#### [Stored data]
* * * * * * *
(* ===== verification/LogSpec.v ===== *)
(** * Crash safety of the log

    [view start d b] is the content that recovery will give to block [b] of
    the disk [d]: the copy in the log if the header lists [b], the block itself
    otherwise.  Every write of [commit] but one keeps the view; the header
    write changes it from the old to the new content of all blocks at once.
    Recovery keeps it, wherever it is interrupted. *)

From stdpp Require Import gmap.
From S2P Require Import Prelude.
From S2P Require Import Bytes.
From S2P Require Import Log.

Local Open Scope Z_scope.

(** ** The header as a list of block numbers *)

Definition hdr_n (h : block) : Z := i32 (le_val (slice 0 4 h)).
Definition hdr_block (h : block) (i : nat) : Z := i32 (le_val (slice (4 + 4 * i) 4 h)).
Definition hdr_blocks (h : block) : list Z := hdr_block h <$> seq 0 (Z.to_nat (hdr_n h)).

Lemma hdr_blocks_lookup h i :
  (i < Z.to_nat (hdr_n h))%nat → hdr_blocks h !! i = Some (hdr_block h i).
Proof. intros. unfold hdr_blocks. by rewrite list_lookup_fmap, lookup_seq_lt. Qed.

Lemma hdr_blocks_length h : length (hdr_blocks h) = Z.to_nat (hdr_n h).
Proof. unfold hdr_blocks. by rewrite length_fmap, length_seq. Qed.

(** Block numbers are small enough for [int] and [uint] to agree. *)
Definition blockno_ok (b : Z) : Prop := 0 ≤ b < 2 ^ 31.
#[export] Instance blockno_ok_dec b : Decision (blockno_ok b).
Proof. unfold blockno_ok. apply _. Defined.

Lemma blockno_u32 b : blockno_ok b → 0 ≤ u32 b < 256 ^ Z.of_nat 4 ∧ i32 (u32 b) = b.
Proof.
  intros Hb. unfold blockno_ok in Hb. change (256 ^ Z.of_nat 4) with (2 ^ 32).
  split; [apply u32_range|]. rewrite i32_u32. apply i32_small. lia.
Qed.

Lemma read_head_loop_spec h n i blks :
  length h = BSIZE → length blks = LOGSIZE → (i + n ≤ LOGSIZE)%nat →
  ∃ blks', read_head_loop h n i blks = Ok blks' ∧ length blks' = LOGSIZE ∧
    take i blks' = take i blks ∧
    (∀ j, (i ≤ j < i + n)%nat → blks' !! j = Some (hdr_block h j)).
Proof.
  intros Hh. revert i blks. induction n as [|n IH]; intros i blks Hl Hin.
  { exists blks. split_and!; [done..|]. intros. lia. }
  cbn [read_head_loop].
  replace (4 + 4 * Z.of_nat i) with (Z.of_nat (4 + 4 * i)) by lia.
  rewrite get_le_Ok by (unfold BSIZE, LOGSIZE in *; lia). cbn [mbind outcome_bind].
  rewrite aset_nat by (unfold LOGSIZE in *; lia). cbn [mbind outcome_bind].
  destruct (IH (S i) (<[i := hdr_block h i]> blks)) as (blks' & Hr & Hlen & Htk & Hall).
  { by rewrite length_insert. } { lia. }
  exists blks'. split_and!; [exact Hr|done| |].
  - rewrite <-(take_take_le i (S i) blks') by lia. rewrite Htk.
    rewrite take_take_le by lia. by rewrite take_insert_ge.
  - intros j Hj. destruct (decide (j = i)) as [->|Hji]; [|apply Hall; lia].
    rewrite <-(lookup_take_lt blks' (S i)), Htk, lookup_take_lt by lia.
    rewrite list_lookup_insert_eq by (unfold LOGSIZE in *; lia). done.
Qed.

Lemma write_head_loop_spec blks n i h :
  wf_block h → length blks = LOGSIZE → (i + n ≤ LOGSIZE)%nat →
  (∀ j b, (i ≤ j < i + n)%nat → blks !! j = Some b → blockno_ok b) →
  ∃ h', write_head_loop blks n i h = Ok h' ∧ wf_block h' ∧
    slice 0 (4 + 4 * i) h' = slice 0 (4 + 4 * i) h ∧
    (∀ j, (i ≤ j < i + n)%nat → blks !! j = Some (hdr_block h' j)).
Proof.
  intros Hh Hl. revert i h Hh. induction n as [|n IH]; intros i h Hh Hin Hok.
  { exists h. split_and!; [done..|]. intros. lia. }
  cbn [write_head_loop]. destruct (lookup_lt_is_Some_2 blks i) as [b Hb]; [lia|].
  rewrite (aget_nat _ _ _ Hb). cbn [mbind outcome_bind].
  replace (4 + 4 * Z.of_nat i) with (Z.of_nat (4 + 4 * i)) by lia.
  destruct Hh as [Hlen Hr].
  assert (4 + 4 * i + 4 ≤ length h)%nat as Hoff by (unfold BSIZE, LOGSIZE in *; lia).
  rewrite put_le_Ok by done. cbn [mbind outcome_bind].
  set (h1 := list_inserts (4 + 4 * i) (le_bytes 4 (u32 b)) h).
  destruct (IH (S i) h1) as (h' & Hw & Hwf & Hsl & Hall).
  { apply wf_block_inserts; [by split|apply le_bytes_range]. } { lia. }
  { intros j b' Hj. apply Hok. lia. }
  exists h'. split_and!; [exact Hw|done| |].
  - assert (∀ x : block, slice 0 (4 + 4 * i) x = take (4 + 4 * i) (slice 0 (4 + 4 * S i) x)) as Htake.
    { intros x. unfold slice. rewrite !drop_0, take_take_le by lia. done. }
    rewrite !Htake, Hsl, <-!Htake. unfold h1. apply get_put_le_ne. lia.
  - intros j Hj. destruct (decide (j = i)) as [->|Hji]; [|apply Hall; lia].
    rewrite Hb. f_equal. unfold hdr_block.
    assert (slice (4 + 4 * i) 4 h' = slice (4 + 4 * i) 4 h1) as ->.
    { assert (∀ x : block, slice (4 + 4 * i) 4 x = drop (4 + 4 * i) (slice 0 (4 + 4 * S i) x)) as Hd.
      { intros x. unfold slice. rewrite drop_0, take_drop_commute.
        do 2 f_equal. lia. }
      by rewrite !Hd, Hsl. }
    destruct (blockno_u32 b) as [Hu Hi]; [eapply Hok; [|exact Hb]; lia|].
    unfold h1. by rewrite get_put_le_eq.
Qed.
* * * * * * *
#### [WORK TO COMPLETE]
Output the line holding "exists h'. split_and!; [exact Hw|done| |].", then every later line through the end of the records above, exactly as given and nothing else.

#### [REPLY TO THE TASK]
  exists h'. split_and!; [exact Hw|done| |].
  - assert (∀ x : block, slice 0 (4 + 4 * i) x = take (4 + 4 * i) (slice 0 (4 + 4 * S i) x)) as Htake.
    { intros x. unfold slice. rewrite !drop_0, take_take_le by lia. done. }
    rewrite !Htake, Hsl, <-!Htake. unfold h1. apply get_put_le_ne. lia.
  - intros j Hj. destruct (decide (j = i)) as [->|Hji]; [|apply Hall; lia].
    rewrite Hb. f_equal. unfold hdr_block.
    assert (slice (4 + 4 * i) 4 h' = slice (4 + 4 * i) 4 h1) as ->.
    { assert (∀ x : block, slice (4 + 4 * i) 4 x = drop (4 + 4 * i) (slice 0 (4 + 4 * S i) x)) as Hd.
      { intros x. unfold slice. rewrite drop_0, take_drop_commute.
        do 2 f_equal. lia. }
      by rewrite !Hd, Hsl. }
    destruct (blockno_u32 b) as [Hu Hi]; [eapply Hok; [|exact Hb]; lia|].
    unfold h1. by rewrite get_put_le_eq.
Qed.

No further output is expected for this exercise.